The Boston Tea Party’s recent auspicious anniversary on December 16, 1773 brings to mind our modern day protest over tyrannical application of intolerable taxation on goods.  Oppressive taxation and control of tobacco apparently lead to our protest du jour.

A combined State and City of New York tax per pack of 20 cigarettes is listed at $5.85 on the New York Department of Taxation and Finance website.  Other fees are collected by the organs of New York governance to allow a person to sell cigarettes, such as licensing and registration fees.  A pack can sell for in excess of $12 per pack in New York City.  According to a New York Times article, low-income smokers can spend in excess of 25% of their income on cigarettes...intolerable, to say the least.

“Loosy” cigarettes can sell for 75 cents, or maybe 2 for a dollar.  The “profit” from selling loosies is quite small.  While an entire pack of cigarettes may be prohibitive to purchase for those with little disposable income, a loosy or two can be a small indulgence for an affordable price.

Eric Garner was taken into custody by the enforcement branch of the New York government agencies for selling goods desired by the people – i.e., loosies – against the government’s wishes.  The police are not at liberty to pick and choose which laws to enforce; their employer makes those decisions.

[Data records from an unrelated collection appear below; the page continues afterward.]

(** * GuitarAmpEffects: the effects chain of the virtual guitar amplifier

    A shallow embedding of [src/effects.py].  Samples are modelled as real
    numbers (exact arithmetic, no rounding); an audio block is a [list R];
    the engine object is a record and every method is a computation in a
    state-and-exception monad over that record. *)

From Stdlib Require Import Reals Lra Lia ZArith List String.
From Stdlib Require Import Floats.
Set Warnings "-inexact-float".
From stdpp Require Import base option list gmap strings.

Open Scope R_scope.

(** ** Exceptions and the method monad *)

Inductive exn : Type :=
| IndexError
| ZeroDivisionError
| ValueError.

Inductive result (A : Type) : Type :=
| Ok (a : A)
| Raise (e : exn).

Arguments Ok {A} a.
Arguments Raise {A} e.

(** ** The engine object *)

Record GuitarAmpEffects : Type := mkEffects {
  sample_rate : Z;
  gain : R;
  distortion : R;
  bass : R;
  mid : R;
  treble : R;
  reverb_mix : R;
  reverb_buffer_size : Z;
  reverb_buffer : list R;
  reverb_index : Z
}.

(** A method takes [self] and either raises or returns a value together
    with the (possibly mutated) object. *)
Definition M (A : Type) : Type := GuitarAmpEffects -> result (A * GuitarAmpEffects).

Definition ret {A : Type} (a : A) : M A := fun self => Ok (a, self).

Definition bind {A B : Type} (m : M A) (k : A -> M B) : M B :=
  fun self =>
    match m self with
    | Ok (a, self') => k a self'
    | Raise e => Raise e
    end.

Definition get_self : M GuitarAmpEffects := fun self => Ok (self, self).

Definition modify (f : GuitarAmpEffects -> GuitarAmpEffects) : M unit :=
  fun self => Ok (tt, f self).

Notation "'let*' x := m 'in' k" := (bind m (fun x => k))
  (at level 10, x name, m at level 100, k at level 200).

(** Python's [==] on floats, here on reals. *)
Definition Reqb (x y : R) : bool := if Req_dec_T x y then true else false.

(** ** numpy helpers *)

(** [np.clip(v, lo, hi)] is [minimum(hi, maximum(v, lo))]. *)
Definition np_clip (v lo hi : R) : R := Rmin hi (Rmax v lo).

(** Index normalisation of a one-dimensional array of length [len]:
    indices in [0, len) are used as they are, indices in [-len, 0) count
    from the end, everything else is an [IndexError]. *)
Definition np_index (len : nat) (i : Z) : option nat :=
  if ((0 <=? i) && (i <? Z.of_nat len))%Z then Some (Z.to_nat i)
  else if ((- Z.of_nat len <=? i) && (i <? 0))%Z then Some (Z.to_nat (Z.of_nat len + i))
  else None.

Definition np_getitem (a : list R) (i : Z) : result R :=
  match np_index (length a) i with
  | Some n => match a !! n with Some v => Ok v | None => Raise IndexError end
  | None => Raise IndexError
  end.

Definition np_setitem (a : list R) (i : Z) (v : R) : result (list R) :=
  match np_index (length a) i with
  | Some n => Ok (<[n := v]> a)
  | None => Raise IndexError
  end.

(** Python's [%] on ints: floor modulo, [ZeroDivisionError] on a zero
    divisor. *)
Definition py_mod (a b : Z) : result Z :=
  if (b =? 0)%Z then Raise ZeroDivisionError else Ok (a mod b)%Z.

(** [np.zeros(n)]: a negative dimension is a [ValueError]. *)
Definition np_zeros (n : Z) : result (list R) :=
  if (n <? 0)%Z then Raise ValueError else Ok (replicate (Z.to_nat n) 0).

(** ** Construction: [__init__] *)

(** [int(0.05 * sample_rate)]: truncation toward zero of a twentieth of
    the sample rate. *)
Definition reverb_capacity (sr : Z) : Z := Z.quot sr 20.

Definition init (sr : Z) : result GuitarAmpEffects :=
  match np_zeros (reverb_capacity sr) with
  | Ok buf =>
      Ok {| sample_rate := sr;
            gain := 1; distortion := 0; bass := 0; mid := 0; treble := 0;
            reverb_mix := 0;
            reverb_buffer_size := reverb_capacity sr;
            reverb_buffer := buf;
            reverb_index := 0 |}
  | Raise e => Raise e
  end.

(** ** Field updates *)

Definition set_gain (v : R) (s : GuitarAmpEffects) : GuitarAmpEffects :=
  mkEffects (sample_rate s) v (distortion s) (bass s) (mid s) (treble s)
            (reverb_mix s) (reverb_buffer_size s) (reverb_buffer s) (reverb_index s).
Definition set_distortion (v : R) (s : GuitarAmpEffects) : GuitarAmpEffects :=
  mkEffects (sample_rate s) (gain s) v (bass s) (mid s) (treble s)
            (reverb_mix s) (reverb_buffer_size s) (reverb_buffer s) (reverb_index s).
Definition set_bass (v : R) (s : GuitarAmpEffects) : GuitarAmpEffects :=
  mkEffects (sample_rate s) (gain s) (distortion s) v (mid s) (treble s)
            (reverb_mix s) (reverb_buffer_size s) (reverb_buffer s) (reverb_index s).
Definition set_mid (v : R) (s : GuitarAmpEffects) : GuitarAmpEffects :=
  mkEffects (sample_rate s) (gain s) (distortion s) (bass s) v (treble s)
            (reverb_mix s) (reverb_buffer_size s) (reverb_buffer s) (reverb_index s).
Definition set_treble (v : R) (s : GuitarAmpEffects) : GuitarAmpEffects :=
  mkEffects (sample_rate s) (gain s) (distortion s) (bass s) (mid s) v
            (reverb_mix s) (reverb_buffer_size s) (reverb_buffer s) (reverb_index s).
Definition set_reverb_mix (v : R) (s : GuitarAmpEffects) : GuitarAmpEffects :=
  mkEffects (sample_rate s) (gain s) (distortion s) (bass s) (mid s) (treble s)
            v (reverb_buffer_size s) (reverb_buffer s) (reverb_index s).
Definition set_reverb_buffer (v : list R) (s : GuitarAmpEffects) : GuitarAmpEffects :=
  mkEffects (sample_rate s) (gain s) (distortion s) (bass s) (mid s) (treble s)
            (reverb_mix s) (reverb_buffer_size s) v (reverb_index s).
Definition set_reverb_index (v : Z) (s : GuitarAmpEffects) : GuitarAmpEffects :=
  mkEffects (sample_rate s) (gain s) (distortion s) (bass s) (mid s) (treble s)
            (reverb_mix s) (reverb_buffer_size s) (reverb_buffer s) v.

From a liberty perspective, one would have to admire Mr. Garner’s New York Tea (or in this case, Tobacco) Party approach to the intolerable taxation of goods desired by the people.  Who then is the King George oppressor in this scenario?  As is typical to so many similar situations when government by the elite confronts personal liberty, the effete members of the liberal aristocracy have determined that the peasant class of New York should not be allowed the slight indulgence of the demon-weed.  They will simply artificially tax it out of the poor’s ability to pay. 

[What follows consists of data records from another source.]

Definition overridePostBuffer (os : Environ) (c : Snapshot) : Snapshot :=
  let postBuffer := Getenv os "DROIDCAM_SENTRY_POST_BUFFER_SECONDS" in
  if negb (String.eqb postBuffer "")
  then match Atoi os postBuffer with
       | Some pb =>
           setRecording
             (fun rc => {| Path := Path rc; Format := Format rc;
                           PreBufferSeconds := PreBufferSeconds rc;
                           PostBufferSeconds := pb |}) c
       | None => c
       end
  else c.

Definition applyEnvOverrides (os : Environ) (c : Snapshot) : Snapshot :=
  let c := overrideHost os c in
  let c := overridePort os c in
  let c := overrideRecordingPath os c in
  let c := overrideThreshold os c in
  let c := overrideInterval os c in
  let c := overrideMinArea os c in
  let c := overridePreBuffer os c in
  overridePostBuffer os c.

(** What names a camera, and where it records. *)
Definition identity (cam : CameraConfig) : string * string * string * bool :=
  (Name cam, Description cam, URL cam, Enabled cam).

Definition recordingPath (cam : CameraConfig) : string := Path (Recording cam).

(** What no override touches, and all but the recording-path override
    leave alone. *)
Definition kept (c c' : Snapshot) : Prop :=
  map identity (Cameras c') = map identity (Cameras c)
  /\ Health c' = Health c /\ Storage c' = Storage c.

Definition keptPaths (c c' : Snapshot) : Prop :=
  map recordingPath (Cameras c') = map recordingPath (Cameras c).

(** [Load] after the file was read and unmarshalled into [parsed]. *)
Definition finishLoad (os : Environ) (parsed : Snapshot) : Snapshot :=
  setDefaults (applyEnvOverrides os parsed).

End config.

(** ** [package surveillance]: the other operations of the [Manager]

    Over the registry and store of [surveillance.Manager].  The
    configuration object is shared with the HTTP server, so each
    [m.cfg.Get()] is an argument.  A subscriber channel is a number; the
    channels live in a store of their own, each a queue of at most five
    JPEG images and a closed flag. *)

Module fleet.
Section Fleet.
Context {Mat : Type} `{Platform Mat}.
Import surveillance.

Inductive error : Type :=
| ErrAlreadyRunning (cameraName : string)       (* "camera %s is already running" *)
| ErrNotInConfiguration (cameraName : string)   (* "camera %s not found in configuration" *)
| ErrStream (e : stream.error).

Inductive Effect : Type :=
| Stopping (e : surveillance.Effect Mat)
| Recorder (e : recorder.Effect Mat)
| Streaming (e : stream.Effect)
| LogStartingMonitor (name url : string)
| LogFailedToStart (name : string) (err : error)
| GoMonitorLoop (p : positive)
| LogStoppingMonitor (name : string)
| LogMotionEnabled (name : string)
| LogMotionDisabled (name : string).

Definition with_MotionDetectEnabled (b : bool) (monitor : CameraMonitor Mat)
    : CameraMonitor Mat :=
  {| Name := Name monitor; Enabled := Enabled monitor;
     MotionDetectEnabled := b;
     stream := stream monitor; detector := detector monitor;
     recorder := recorder monitor;
     stopChanClosed := stopChanClosed monitor; running := running monitor;
     subscribers := subscribers monitor |}.

Definition with_recorder (rec : option (recorder.VideoRecorder Mat))
    (monitor : CameraMonitor Mat) : CameraMonitor Mat :=
  {| Name := Name monitor; Enabled := Enabled monitor;
     MotionDetectEnabled := MotionDetectEnabled monitor;
     stream := stream monitor; detector := detector monitor;
     recorder := rec;
     stopChanClosed := stopChanClosed monitor; running := running monitor;
     subscribers := subscribers monitor |}.

Definition with_stream (s : option camera.Stream)
    (monitor : CameraMonitor Mat) : CameraMonitor Mat :=
  {| Name := Name monitor; Enabled := Enabled monitor;
     MotionDetectEnabled := MotionDetectEnabled monitor;
     stream := s; detector := detector monitor;
     recorder := recorder monitor;
     stopChanClosed := stopChanClosed monitor; running := running monitor;
     subscribers := subscribers monitor |}.

Definition with_subscribers (subs : list nat)
    (monitor : CameraMonitor Mat) : CameraMonitor Mat :=
  {| Name := Name monitor; Enabled := Enabled monitor;
     MotionDetectEnabled := MotionDetectEnabled monitor;
     stream := stream monitor; detector := detector monitor;
     recorder := recorder monitor;
     stopChanClosed := stopChanClosed monitor; running := running monitor;
     subscribers := subs |}.

(** [startMonitor]; [cfg] is the snapshot it takes for the motion
    settings. *)
Definition startMonitor (camCfg : config.CameraConfig) (cfg : config.Snapshot)
    (opening : stream.OpenAnswer) (m : Manager Mat)
    : Manager Mat * list Effect * option error :=
  let starting := LogStartingMonitor (config.Name camCfg) (config.URL camCfg) in
  let '(s, eOpen, err) :=
    stream.Open opening (stream.NewStream (config.Name camCfg) (config.URL camCfg)) in
  match err with
  | Some e => (m, starting :: map Streaming eOpen, Some (ErrStream e))
  | None =>
      let detector :=
        {| motion.Name := config.Name camCfg;
           motion.Threshold := config.MotionThreshold camCfg;
           motion.MinArea := config.MinArea (config.Motion cfg) |} in
      let rec :=
        recorder.NewRecorder (config.Name camCfg)
          (config.Path (config.Recording camCfg))
          30
          (config.PreBufferSeconds (config.Recording camCfg))
          (config.PostBufferSeconds (config.Recording camCfg)) in
      let monitor :=
        {| Name := config.Name camCfg; Enabled := true;
           MotionDetectEnabled := true;
           stream := Some s; detector := Some detector; recorder := Some rec;
           stopChanClosed := false; running := true; subscribers := [] |} in
      let p := fresh (dom (store m)) in
      ({| monitors := <[config.Name camCfg := p]> (monitors m);
          store := <[p := monitor]> (store m) |},
       starting :: map Streaming eOpen ++ [GoMonitorLoop p],
       None)
  end.

(** The loop of [StartCamera] over [cfg.Cameras]: the first camera of
    that name. *)
Definition findCamera (cameraName : string) (cameras : list config.CameraConfig)
    : option config.CameraConfig :=
  List.find (fun c => String.eqb (config.Name c) cameraName) cameras.

Definition StartCamera (cameraName : string)
    (cfg cfg' : config.Snapshot) (opening : stream.OpenAnswer) (m : Manager Mat)
    : outcome (Manager Mat * list Effect * option error) :=
  running <-!
    match monitors m !! cameraName with
    | None => Returned false
    | Some p =>
        match store m !! p with
        | None => Panicked
        | Some monitor => Returned (surveillance.running monitor)
        end
    end;
  if running
  then Returned (m, [], Some (ErrAlreadyRunning cameraName))
  else
    match findCamera cameraName (config.Cameras cfg) with
    | None => Returned (m, [], Some (ErrNotInConfiguration cameraName))
    | Some camCfg => Returned (startMonitor camCfg cfg' opening m)
    end.

(** [Manager.Start]: the loop over [cfg.Cameras].  The camera at position
    [i] is opened with the answer [opening i], and its [startMonitor]
    reads the snapshot [snapshots i]. *)
Fixpoint startEach (cameras : list config.CameraConfig) (i : nat)
    (snapshots : nat -> config.Snapshot) (opening : nat -> stream.OpenAnswer)
    (m : Manager Mat) : Manager Mat * list Effect :=
  match cameras with
  | [] => (m, [])
  | camCfg :: rest =>
      if config.Enabled camCfg
      then
        let '(m1, e, err) := startMonitor camCfg (snapshots i) (opening i) m in
        let logged :=
          match err with
          | Some x => [LogFailedToStart (config.Name camCfg) x]
          | None => []
          end in
        let '(m2, e2) := startEach rest (S i) snapshots opening m1 in
        (m2, e ++ logged ++ e2)
      else startEach rest (S i) snapshots opening m
  end.

Definition Start (cfg : config.Snapshot)
    (snapshots : nat -> config.Snapshot) (opening : nat -> stream.OpenAnswer)
    (m : Manager Mat) : Manager Mat * list Effect * option error :=
  let '(m', e) := startEach (config.Cameras cfg) 0 snapshots opening m in
  (m', e, None).

Definition isReady (a : stream.OpenAnswer) : bool :=
  match a with stream.OpenedReady => true | _ => false end.

(** The cameras of the list, from position [i] on, that are enabled and
    whose stream opens. *)
Fixpoint opened (cameras : list config.CameraConfig) (i : nat)
    (opening : nat -> stream.OpenAnswer) : list config.CameraConfig :=
  match cameras with
  | [] => []
  | camCfg :: rest =>
      if config.Enabled camCfg && isReady (opening i)
      then camCfg :: opened rest (S i) opening
      else opened rest (S i) opening
  end.

Definition isGoMonitorLoop (e : Effect) : bool :=
  match e with GoMonitorLoop _ => true | _ => false end.
(** C8.  On an open [BoundedMailbox] with policy [REJECT] whose queue is at
    capacity, [send(m)] leaves the queue as it is, gives exactly one dead
    letter for [m] to the stage, settles [m]'s completion with [None] and
    raises the dropped-message count by one.  With capacity 2, after a
    suspend, five sends and a resume, the first two messages are delivered
    and the count is 3. *)
Theorem reject_overflow :
  (forall (s : BoundedMailbox.state) (m : Message),
     BoundedMailbox.overflow_policy s = REJECT ->
     BoundedMailbox.closed s = false ->
     BoundedMailbox.is_full s = true ->
     let s' := BoundedMailbox.send m s in
     BoundedMailbox.queue s' = BoundedMailbox.queue s
     /\ BoundedMailbox.appended s' = BoundedMailbox.appended s
     /\ BoundedMailbox.dead_letters s' = BoundedMailbox.dead_letters s ++ [m]
     /\ BoundedMailbox.resolved s' = BoundedMailbox.resolved s ++ [m]
     /\ BoundedMailbox.dropped_message_count s'
        = BoundedMailbox.dropped_message_count s + 1
     /\ BoundedMailbox.delivered s' = BoundedMailbox.delivered s
     /\ BoundedMailbox.workers s' = BoundedMailbox.workers s)
  /\ (let s := BoundedMailbox.run (Suspend :: map Send [0; 1; 2; 3; 4])
                 (BoundedMailbox.init 2 REJECT) in
      let s' := BoundedMailbox.run
                  (Resume :: Start :: repeat (Continue Returned) 2) s in
      BoundedMailbox.dropped_message_count s = 3
      /\ BoundedMailbox.dead_letters s = [2; 3; 4]
      /\ BoundedMailbox.resolved s = [2; 3; 4]
      /\ BoundedMailbox.delivered s = []
      /\ BoundedMailbox.delivered s' = [0; 1]
      /\ BoundedMailbox.dropped_message_count s' = 3
      /\ BoundedMailbox.workers s' = 0).
Proof.
  split.
  - intros s m Hp Hc Hf s'. subst s'.
    rewrite (bounded_send_reject s m Hp Hc Hf).
    repeat split.
  - repeat split.
Qed.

This basic affront to liberty is more than a bit overbearing.  There is not a single person currently alive in our country who does not understand that overuse of tobacco is bad for your health...as are too many jelly beans, too many fast-food hamburgers, crashing in a car, or even running with scissors.  A life lived freely is fraught with peril.  Mortality is still running right around 100%.

The point of departure for Mr. Garner being a patriot in this scenario (not to mention his rather sordid past, but that is not the point in this) was his decision that he would not be arrested.  Again, there is not a single person currently alive in our county who does not know that when the police say you are under arrest, they will not leave until you are under arrest.  You can be under arrest peacefully, or you can be under arrest by various physical means.  While the notion of selling loosies is appealing to a patriotic sense of liberty, fighting with the police is never a good idea.

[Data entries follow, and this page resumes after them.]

(** C3. An empty or absent body decodes to the empty object; a body that
    parses to an object with the key [data] decodes to the value of that
    key; any other body that parses decodes to the parsed value. *)
Theorem parseRequestBody_decodes (request : HttpRequest) :
  (req_text request = None \/ req_text request = Some "" ->
   result_of (parseRequestBody request) = Returned (JObj []))
  /\ (forall (body : string) (props : list (string * json)) (v : json),
        req_text request = Some body ->
        JSON_parse body = Some (JObj props) ->
        get_prop "data" props = Some v ->
        result_of (parseRequestBody request) = Returned v)
  /\ (forall (body : string) (parsed : json),
        req_text request = Some body ->
        JSON_parse body = Some parsed ->
        (forall props, parsed = JObj props -> get_prop "data" props = None) ->
        result_of (parseRequestBody request) = Returned parsed).
Proof.
  rewrite parseRequestBody_result.
  split; [|split].
  - by intros [-> | ->].
  - intros body props v -> Hparse Hdata.
    destruct (String.eqb_spec body "") as [-> | _]; [congruence|].
    rewrite Hparse. simpl.
    rewrite Hdata, bool_decide_eq_true_2 by eauto. done.
  - intros body parsed -> Hparse Hnodata.
    destruct (String.eqb_spec body "") as [-> | _]; [congruence|].
    rewrite Hparse.
    destruct parsed as [| | | | |props]; try done.
    simpl. rewrite (Hnodata props eq_refl).
    rewrite bool_decide_eq_false_2; [done | by intros [? ?]].
Qed.

(** C4. A body that is not empty and is not valid JSON makes the decoder
    fail with the [INVALID_ARGUMENT] error whose message is
    "Invalid JSON in request body", and the decoder fails in no other
    way on any request. *)
Theorem parseRequestBody_fails (request : HttpRequest) :
  (forall body : string,
     req_text request = Some body -> body <> "" -> JSON_parse body = None ->
     result_of (parseRequestBody request) =
     Threw (ThrownError
              (UserFacingError "INVALID_ARGUMENT" "Invalid JSON in request body")))
  /\ (forall t : thrown,
        result_of (parseRequestBody request) = Threw t ->
        t = ThrownError
              (UserFacingError "INVALID_ARGUMENT" "Invalid JSON in request body")).
Proof.
  rewrite parseRequestBody_result.
  split.
  - intros body -> Hne Hparse.
    destruct (String.eqb_spec body "") as [-> | _]; [done|].
    by rewrite Hparse.
  - intros t.
    destruct (req_text request) as [body|]; [|done].
    destruct (String.eqb body ""); [done|].
    destruct (JSON_parse body); [done|].
    unfold invalid_json. congruence.
Qed.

In the end, Mr. Garner’s morbid obesity and related health issues, and the lack of aggressive assistance from the paramedics when they arrived a few minutes after his arrest, led to his death en route to the hospital.  Ask any morbidly or even slightly obese person if he can breathe when even tying his shoe.  "I can’t breathe" is a given when fighting and being physically detained on the ground.

History has been rewritten to accommodate all manner of defective people.  Perhaps Eric Garner can be remembered in some ways as a patriot, killed fighting oppressive taxation by a tyrannical Democrat government.